## What is required
When a line below contains the word "match", copy that line.

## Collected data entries
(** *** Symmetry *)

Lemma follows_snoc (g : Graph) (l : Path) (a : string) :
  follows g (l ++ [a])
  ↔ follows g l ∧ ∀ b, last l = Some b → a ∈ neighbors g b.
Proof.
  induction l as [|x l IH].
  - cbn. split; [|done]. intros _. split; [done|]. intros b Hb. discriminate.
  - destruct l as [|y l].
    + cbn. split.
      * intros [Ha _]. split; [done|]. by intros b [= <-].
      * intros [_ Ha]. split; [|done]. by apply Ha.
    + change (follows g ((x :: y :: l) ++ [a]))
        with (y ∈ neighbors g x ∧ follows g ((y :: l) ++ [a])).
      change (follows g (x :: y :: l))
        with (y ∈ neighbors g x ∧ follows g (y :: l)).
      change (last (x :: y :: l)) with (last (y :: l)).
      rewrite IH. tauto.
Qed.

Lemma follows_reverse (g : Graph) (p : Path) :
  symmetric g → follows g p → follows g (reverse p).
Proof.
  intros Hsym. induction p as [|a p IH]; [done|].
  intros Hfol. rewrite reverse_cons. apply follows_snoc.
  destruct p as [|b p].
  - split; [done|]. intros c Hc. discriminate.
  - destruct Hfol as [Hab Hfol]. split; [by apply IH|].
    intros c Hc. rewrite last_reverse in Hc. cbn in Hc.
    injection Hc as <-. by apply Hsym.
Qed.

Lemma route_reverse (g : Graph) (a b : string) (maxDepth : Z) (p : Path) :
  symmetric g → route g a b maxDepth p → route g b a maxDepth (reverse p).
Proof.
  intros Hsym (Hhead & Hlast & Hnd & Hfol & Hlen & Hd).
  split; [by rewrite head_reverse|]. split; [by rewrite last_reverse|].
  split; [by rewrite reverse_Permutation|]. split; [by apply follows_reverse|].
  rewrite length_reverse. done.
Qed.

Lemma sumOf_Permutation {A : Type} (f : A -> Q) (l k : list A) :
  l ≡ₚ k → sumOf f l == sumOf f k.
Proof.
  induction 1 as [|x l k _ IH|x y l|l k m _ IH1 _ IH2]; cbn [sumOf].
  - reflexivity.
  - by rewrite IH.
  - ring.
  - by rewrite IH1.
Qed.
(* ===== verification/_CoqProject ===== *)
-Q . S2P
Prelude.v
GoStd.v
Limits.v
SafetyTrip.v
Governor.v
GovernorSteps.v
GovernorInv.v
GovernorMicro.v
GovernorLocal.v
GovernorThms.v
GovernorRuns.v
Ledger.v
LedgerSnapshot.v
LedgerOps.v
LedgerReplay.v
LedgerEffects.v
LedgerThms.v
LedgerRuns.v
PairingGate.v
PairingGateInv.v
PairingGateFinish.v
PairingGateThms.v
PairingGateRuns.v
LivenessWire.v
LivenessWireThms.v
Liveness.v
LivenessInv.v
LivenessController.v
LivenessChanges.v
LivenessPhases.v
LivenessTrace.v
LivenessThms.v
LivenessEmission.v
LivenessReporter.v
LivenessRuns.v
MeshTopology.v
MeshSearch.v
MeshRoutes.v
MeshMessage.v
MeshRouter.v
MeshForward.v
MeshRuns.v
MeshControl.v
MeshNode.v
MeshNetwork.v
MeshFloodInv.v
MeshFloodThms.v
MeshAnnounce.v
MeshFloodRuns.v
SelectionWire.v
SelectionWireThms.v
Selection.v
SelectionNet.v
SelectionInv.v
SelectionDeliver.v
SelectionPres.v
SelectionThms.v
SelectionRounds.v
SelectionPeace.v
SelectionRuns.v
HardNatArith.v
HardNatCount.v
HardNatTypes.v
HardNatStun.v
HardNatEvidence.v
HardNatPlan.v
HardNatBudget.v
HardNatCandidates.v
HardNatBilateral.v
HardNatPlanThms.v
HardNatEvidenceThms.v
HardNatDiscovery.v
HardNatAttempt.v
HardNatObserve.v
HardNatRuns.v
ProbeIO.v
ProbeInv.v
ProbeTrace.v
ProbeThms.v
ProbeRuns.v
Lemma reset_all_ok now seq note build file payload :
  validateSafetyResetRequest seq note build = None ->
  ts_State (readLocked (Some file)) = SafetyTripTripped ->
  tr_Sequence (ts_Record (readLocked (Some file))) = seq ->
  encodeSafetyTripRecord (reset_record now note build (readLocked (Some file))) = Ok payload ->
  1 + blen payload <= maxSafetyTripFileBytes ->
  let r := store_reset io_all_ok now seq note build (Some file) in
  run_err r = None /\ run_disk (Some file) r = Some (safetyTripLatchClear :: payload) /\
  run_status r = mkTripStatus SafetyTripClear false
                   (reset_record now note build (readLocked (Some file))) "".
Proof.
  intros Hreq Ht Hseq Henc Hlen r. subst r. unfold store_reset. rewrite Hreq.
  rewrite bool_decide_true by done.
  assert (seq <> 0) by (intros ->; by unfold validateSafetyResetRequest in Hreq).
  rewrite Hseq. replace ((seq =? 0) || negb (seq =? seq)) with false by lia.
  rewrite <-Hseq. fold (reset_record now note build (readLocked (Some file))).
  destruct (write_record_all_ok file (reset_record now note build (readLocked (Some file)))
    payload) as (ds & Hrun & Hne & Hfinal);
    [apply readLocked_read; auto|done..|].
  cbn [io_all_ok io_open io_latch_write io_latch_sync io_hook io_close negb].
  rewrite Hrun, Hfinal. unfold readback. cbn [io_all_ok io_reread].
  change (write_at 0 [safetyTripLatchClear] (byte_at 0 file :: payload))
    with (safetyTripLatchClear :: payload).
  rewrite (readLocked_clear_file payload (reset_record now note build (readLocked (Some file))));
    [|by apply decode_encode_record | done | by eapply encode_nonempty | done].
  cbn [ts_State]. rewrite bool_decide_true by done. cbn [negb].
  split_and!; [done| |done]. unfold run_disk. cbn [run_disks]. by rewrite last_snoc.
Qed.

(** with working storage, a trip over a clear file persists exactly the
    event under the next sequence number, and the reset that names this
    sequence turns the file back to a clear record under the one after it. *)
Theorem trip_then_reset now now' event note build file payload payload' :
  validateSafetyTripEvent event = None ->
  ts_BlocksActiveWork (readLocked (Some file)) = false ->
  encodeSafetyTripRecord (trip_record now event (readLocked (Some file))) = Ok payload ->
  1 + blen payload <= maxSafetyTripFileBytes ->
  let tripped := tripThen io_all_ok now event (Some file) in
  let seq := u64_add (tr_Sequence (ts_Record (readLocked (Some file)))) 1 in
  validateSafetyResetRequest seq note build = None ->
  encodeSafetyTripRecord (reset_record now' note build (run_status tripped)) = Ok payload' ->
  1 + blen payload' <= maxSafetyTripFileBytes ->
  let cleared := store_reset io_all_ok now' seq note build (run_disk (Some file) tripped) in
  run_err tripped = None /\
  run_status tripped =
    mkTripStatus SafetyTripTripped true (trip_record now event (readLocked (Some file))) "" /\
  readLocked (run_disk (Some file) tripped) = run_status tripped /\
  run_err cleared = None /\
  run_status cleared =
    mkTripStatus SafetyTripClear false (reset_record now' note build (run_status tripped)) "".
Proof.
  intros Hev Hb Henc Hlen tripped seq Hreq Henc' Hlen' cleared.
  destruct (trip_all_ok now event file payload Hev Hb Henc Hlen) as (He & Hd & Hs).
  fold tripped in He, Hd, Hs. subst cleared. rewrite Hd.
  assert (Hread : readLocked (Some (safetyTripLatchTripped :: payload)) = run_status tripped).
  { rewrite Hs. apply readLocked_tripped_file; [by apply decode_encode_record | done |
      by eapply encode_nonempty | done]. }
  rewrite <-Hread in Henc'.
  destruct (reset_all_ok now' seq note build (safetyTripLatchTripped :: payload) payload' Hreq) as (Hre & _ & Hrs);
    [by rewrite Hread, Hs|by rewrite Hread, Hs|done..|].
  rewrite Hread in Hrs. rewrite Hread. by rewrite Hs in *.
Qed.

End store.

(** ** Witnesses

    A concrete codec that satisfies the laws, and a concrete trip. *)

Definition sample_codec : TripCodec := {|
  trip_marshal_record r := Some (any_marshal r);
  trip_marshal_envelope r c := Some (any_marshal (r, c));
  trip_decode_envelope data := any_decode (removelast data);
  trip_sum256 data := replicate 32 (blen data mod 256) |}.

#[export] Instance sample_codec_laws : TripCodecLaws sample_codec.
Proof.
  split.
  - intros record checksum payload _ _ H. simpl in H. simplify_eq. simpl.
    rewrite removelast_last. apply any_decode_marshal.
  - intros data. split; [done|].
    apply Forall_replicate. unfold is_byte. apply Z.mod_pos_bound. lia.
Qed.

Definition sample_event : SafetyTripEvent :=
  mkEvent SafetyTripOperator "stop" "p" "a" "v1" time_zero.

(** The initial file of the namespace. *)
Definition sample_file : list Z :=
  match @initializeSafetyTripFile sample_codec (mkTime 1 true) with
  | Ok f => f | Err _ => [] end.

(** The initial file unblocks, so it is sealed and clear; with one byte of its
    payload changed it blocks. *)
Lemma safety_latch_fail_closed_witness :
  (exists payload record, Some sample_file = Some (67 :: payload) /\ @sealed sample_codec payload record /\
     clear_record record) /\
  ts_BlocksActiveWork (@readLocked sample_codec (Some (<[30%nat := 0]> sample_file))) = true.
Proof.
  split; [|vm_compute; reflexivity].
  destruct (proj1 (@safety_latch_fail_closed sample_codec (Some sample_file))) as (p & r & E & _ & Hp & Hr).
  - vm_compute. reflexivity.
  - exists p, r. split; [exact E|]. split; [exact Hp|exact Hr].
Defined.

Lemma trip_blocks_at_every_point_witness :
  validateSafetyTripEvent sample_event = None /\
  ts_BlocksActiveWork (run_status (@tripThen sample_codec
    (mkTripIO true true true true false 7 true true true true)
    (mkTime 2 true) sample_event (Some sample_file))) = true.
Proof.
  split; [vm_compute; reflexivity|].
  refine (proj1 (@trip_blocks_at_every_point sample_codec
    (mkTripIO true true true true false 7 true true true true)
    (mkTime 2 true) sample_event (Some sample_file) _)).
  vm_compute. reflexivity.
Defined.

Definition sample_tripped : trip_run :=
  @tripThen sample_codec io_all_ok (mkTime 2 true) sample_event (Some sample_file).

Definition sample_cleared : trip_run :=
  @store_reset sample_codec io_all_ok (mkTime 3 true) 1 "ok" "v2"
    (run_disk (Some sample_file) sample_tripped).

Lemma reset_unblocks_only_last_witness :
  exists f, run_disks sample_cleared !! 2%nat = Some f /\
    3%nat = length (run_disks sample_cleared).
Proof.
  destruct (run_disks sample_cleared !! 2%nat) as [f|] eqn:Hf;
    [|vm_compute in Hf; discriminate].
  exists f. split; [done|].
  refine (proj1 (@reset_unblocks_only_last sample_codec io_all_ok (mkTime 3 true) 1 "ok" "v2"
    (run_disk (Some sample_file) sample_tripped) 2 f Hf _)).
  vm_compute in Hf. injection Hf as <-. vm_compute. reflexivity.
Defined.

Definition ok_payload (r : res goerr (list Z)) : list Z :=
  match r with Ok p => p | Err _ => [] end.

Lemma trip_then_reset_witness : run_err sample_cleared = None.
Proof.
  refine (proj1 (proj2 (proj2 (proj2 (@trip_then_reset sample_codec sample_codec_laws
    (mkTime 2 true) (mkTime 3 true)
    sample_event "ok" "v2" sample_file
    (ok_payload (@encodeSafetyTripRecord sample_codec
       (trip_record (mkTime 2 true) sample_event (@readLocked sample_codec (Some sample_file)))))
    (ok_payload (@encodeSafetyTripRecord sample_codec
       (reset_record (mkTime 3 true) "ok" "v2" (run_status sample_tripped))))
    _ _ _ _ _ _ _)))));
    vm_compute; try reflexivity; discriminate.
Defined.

## Output below
  match @initializeSafetyTripFile sample_codec (mkTime 1 true) with
  match r with Ok p => p | Err _ => [] end.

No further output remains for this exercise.